When the line containing "o ← (if (at_top" appears in the entries below, begin printing there and stop after the line containing "(** ** One round *)"; print each of those lines exactly and no other line.

┌────────

(* ===== verification/OptBranch.v ===== *)
(** * Moving branches (optimize.c)

    [opt_j] redirects an edge past a test whose result is already decided where the edge
    leads from; [or_pullup] and [and_pullup] move a test up a chain of tests so that tests
    of the same value follow each other. [opt_blks] is one round of all optimizations. *)
From stdpp Require Import base numbers list gmap.
From S2P Require Import Prelude BpfInsn BpfFilter Icode OptState OptFlow OptValue OptBlock.
Open Scope Z_scope.

(** ** Data dependencies *)

(** Some register live at the exit of [succ] has another value number there than in [b]. *)
Definition use_conflict (b succ : block) : bool :=
  let use := b_out_use succ in
  if use =? 0 then false
  else existsb (fun atom => ATOMELEM use (Z.of_nat atom) &&
                            negb (bool_decide (b_val b !! atom = b_val succ !! atom)))
         (seq 0 (Z.to_nat N_ATOMS)).

(** The successor of [child] that is taken when control came along the edge, if known. *)
Definition fold_edge (o : opt) (child : block) (ep : edge_ref) : oresult (option nat) :=
  pred ← oget (o_heap o !! ep.1);
  let code := e_code (edge_of ep.2 pred) in
  let sense := 0 <=? code in
  let code := Z.abs code in
  if negb (s_code (b_s child) =? code) then ODone None
  else
    aval0 ← oget (at_Z (b_val child) A_ATOM);
    aval1 ← oget (at_Z (b_val pred) A_ATOM);
    if negb (aval0 =? aval1) then ODone None
    else if b_oval child =? b_oval pred then ODone (if sense then JT child else JF child)
    else if sense && (code =? (BPF_JMP ||| BPF_JEQ ||| BPF_K)) then ODone (JF child)
    else ODone None.

(** ** [opt_j] *)

(** The elements of a set, in increasing order. *)
Definition word_bits (w : Z) : list nat := List.filter (fun i => Z.testbit w (Z.of_nat i)) (seq 0 32).
Fixpoint set_elems (base : nat) (p : uset) : list nat :=
  match p with
  | [] => []
  | w :: p' => (Nat.add base <$> word_bits w) ++ set_elems (base + 32) p'
  end.

Definition get_edge (o : opt) (ep : edge_ref) : oresult (block * nat * block) :=
  b ← oget (o_heap o !! ep.1);
  s ← oget (e_succ (edge_of ep.2 b));
  bs ← oget (o_heap o !! s);
  ODone (b, s, bs).

Definition set_edge_succ (ep : edge_ref) (t : option nat) : opt -> opt := upd_block (set_succ ep.2 t) ep.1.

(** The first edge dominator that decides the branch of the successor, with the target. *)
Fixpoint find_target (o : opt) (pred child : block) (ks : list nat) : oresult (option (nat * block)) :=
  match ks with
  | [] => ODone None
  | k :: ks' =>
      e ← oget (edges o !! k);
      target ← fold_edge o child e;
      match target with
      | None => find_target o pred child ks'
      | Some t =>
          bt ← oget (o_heap o !! t);
          if use_conflict pred bt then find_target o pred child ks' else ODone (Some (t, bt))
      end
  end.

(** From the label [top]: each turn moves the edge to a successor of its target. *)
Fixpoint opt_j_top (fuel : nat) (o : opt) (ep : edge_ref) : oresult opt :=
  match fuel with
  | O => OFuel
  | S fuel' =>
      '(b, _, child) ← get_edge o ep;
      target ← find_target o b child (set_elems 0 (e_edom (edge_of ep.2 b)));
      match target with
      | None => ODone o
      | Some (t, bt) =>
          let o := set_done false (set_edge_succ ep (Some t) o) in
          match JT bt with
          | Some _ => opt_j_top fuel' o ep
          | None => ODone o
          end
      end
  end.

Definition opt_j (o : opt) (ep : edge_ref) : oresult opt :=
  '(b, s, bs) ← get_edge o ep;
  match JT bs with
  | None => ODone o
  | Some t =>
      o ← (if bool_decide (JT bs = JF bs) then
             bt ← oget (o_heap o !! t);
             if use_conflict b bt then ODone o
             else ODone (set_done false (set_edge_succ ep (Some t) o))
           else ODone o);
      opt_j_top (graph_fuel o) o ep
  end.

(** ** [or_pullup] and [and_pullup] *)

(** The edges in the list of in-edges that starts at [p]. *)
Fixpoint in_edge_list (fuel : nat) (h : heap) (p : option edge_ref) : oresult (list edge_ref) :=
  match p with
  | None => ODone []
  | Some (q, side) =>
      match fuel with
      | O => OFuel
      | S fuel' =>
          b ← oget (h !! q);
          l ← in_edge_list fuel' h (e_next (edge_of side b));
          ODone ((q, side) :: l)
      end
  end.

Definition in_edges_of (o : opt) (b : block) : oresult (list edge_ref) :=
  in_edge_list (S (2 * size (o_heap o))) (o_heap o) (b_in_edges b).

Definition a_val (b : block) : oresult Z := oget (at_Z (b_val b) A_ATOM).

(** A pointer to a successor field, [diffp] or [samep], and what it points to. *)
Definition read_succ (o : opt) (ptr : edge_ref) : oresult (option nat) :=
  b ← oget (o_heap o !! ptr.1); ODone (succ_of ptr.2 b).

Section Pullup.
(** [true]: a chain of "or", along the false branches, whose true branches agree;
    [false]: a chain of "and". *)
Context (is_or : bool) (b : block) (val : Z).

(** Walk the chain until the accumulator's number [stops]; [None] where the code returns. *)
Fixpoint walk_chain (stops : Z -> bool) (fuel : nat) (o : opt) (ptr : edge_ref) (at_top : bool)
  : oresult (option (edge_ref * nat * bool)) :=
  match fuel with
  | O => OFuel
  | S fuel' =>
      d ← read_succ o ptr;
      match d with
      | None => ODone None
      | Some d =>
          bd ← oget (o_heap o !! d);
          if negb (bool_decide (succ_of is_or bd = succ_of is_or b)) then ODone None
          else
            m ← oget (SET_MEMBER (b_dom bd) (b_id b));
            if negb m then ODone None
            else
              v ← a_val bd;
              if stops v then ODone (Some (ptr, d, at_top))
              else walk_chain stops fuel' o (d, negb is_or) false
      end
  end.

(** Every predecessor loads the same value. *)
Fixpoint preds_agree (o : opt) (l : list edge_ref) : oresult bool :=
  match l with
  | [] => ODone true
  | e :: l' =>
      p ← oget (o_heap o !! e.1);
      v ← a_val p;
      if v =? val then preds_agree o l' else ODone false
  end.
End Pullup.

Definition repoint (q pull : nat) (o : opt) (e : edge_ref) : oresult opt :=
  p ← oget (o_heap o !! e.1);
  ODone (upd_block (set_succ (bool_decide (JT p = Some q)) (Some pull)) e.1 o).

Definition pullup (is_or : bool) (o : opt) (q : nat) : oresult opt :=
  b ← oget (o_heap o !! q);
  ins ← in_edges_of o b;
  match ins with
  | [] => ODone o
  | e :: rest =>
      p ← oget (o_heap o !! e.1);
      val ← a_val p;
      agree ← preds_agree val o rest;
      if negb agree then ODone o
      else
        let ptr := (e.1, bool_decide (JT p = Some q)) in
        found ← walk_chain is_or b (fun v => negb (v =? val)) (graph_fuel o) o ptr true;
        match found with
        | None => ODone o
        | Some (diffp, d, at_top) =>
            found ← walk_chain is_or b (fun v => v =? val) (graph_fuel o) o (d, negb is_or) false;
            match found with
            | None => ODone o
            | Some (samep, pull, _) =>
                bp ← oget (o_heap o !! pull);
                let o := upd_block (set_succ samep.2 (succ_of (negb is_or) bp)) samep.1 o in
                let o := upd_block (set_succ (negb is_or) (Some d)) pull o in
                o ← (if (at_top : bool) then ofold (repoint q pull) o ins
                     else ODone (upd_block (set_succ diffp.2 (Some pull)) diffp.1 o));
                ODone (set_done false o)
            end
        end
  end.

Definition or_pullup : opt -> nat -> oresult opt := pullup true.
Definition and_pullup : opt -> nat -> oresult opt := pullup false.

(** ** One round *)

Definition link_inedge (parent : edge_ref) (child : option nat) (o : opt) : oresult opt :=
  '(c, bc) ← deref (o_heap o) child;
  let o := upd_block (upd_edge (set_e_next (b_in_edges bc)) parent.2) parent.1 o in
  ODone (upd_block (set_in_edges (Some parent)) c o).

Definition inedges_block (o : opt) (q : nat) : oresult opt :=
  b ← oget (o_heap o !! q);
  o ← link_inedge (q, true) (JT b) o;
  link_inedge (q, false) (JF b) o.

Definition find_inedges (o : opt) (root : nat) : oresult opt :=
  let o := upd_all (set_in_edges None) o in
  level ← level_of o (Some root);
  l ← blocks_down o level 1;
  ofold inedges_block o l.

Definition opt_j_block (o : opt) (q : nat) : oresult opt :=
  o ← opt_j o (q, true); opt_j o (q, false).

Definition pullup_block (o : opt) (q : nat) : oresult opt :=
  o ← or_pullup o q; and_pullup o q.

Definition opt_blks (do_stmts : bool) (o : opt) (root : nat) : oresult opt :=
  let o := set_vtab (init_val (maxval (vtab o))) o in
  maxlevel ← level_of o (Some root);
  o ← find_inedges o root;
  down ← blocks_down o maxlevel 0;
  o ← ofold (opt_blk do_stmts) o down;
  if do_stmts then ODone o
  else
    up ← blocks_up o 1 maxlevel;
    o ← ofold opt_j_block o up;
    o ← find_inedges o root;
    ofold pullup_block o up.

└────────

§ **TASK RESULT**
                o ← (if (at_top : bool) then ofold (repoint q pull) o ins
                     else ODone (upd_block (set_succ diffp.2 (Some pull)) diffp.1 o));
                ODone (set_done false o)
            end
        end
  end.

Definition or_pullup : opt -> nat -> oresult opt := pullup true.
Definition and_pullup : opt -> nat -> oresult opt := pullup false.

(** ** One round *)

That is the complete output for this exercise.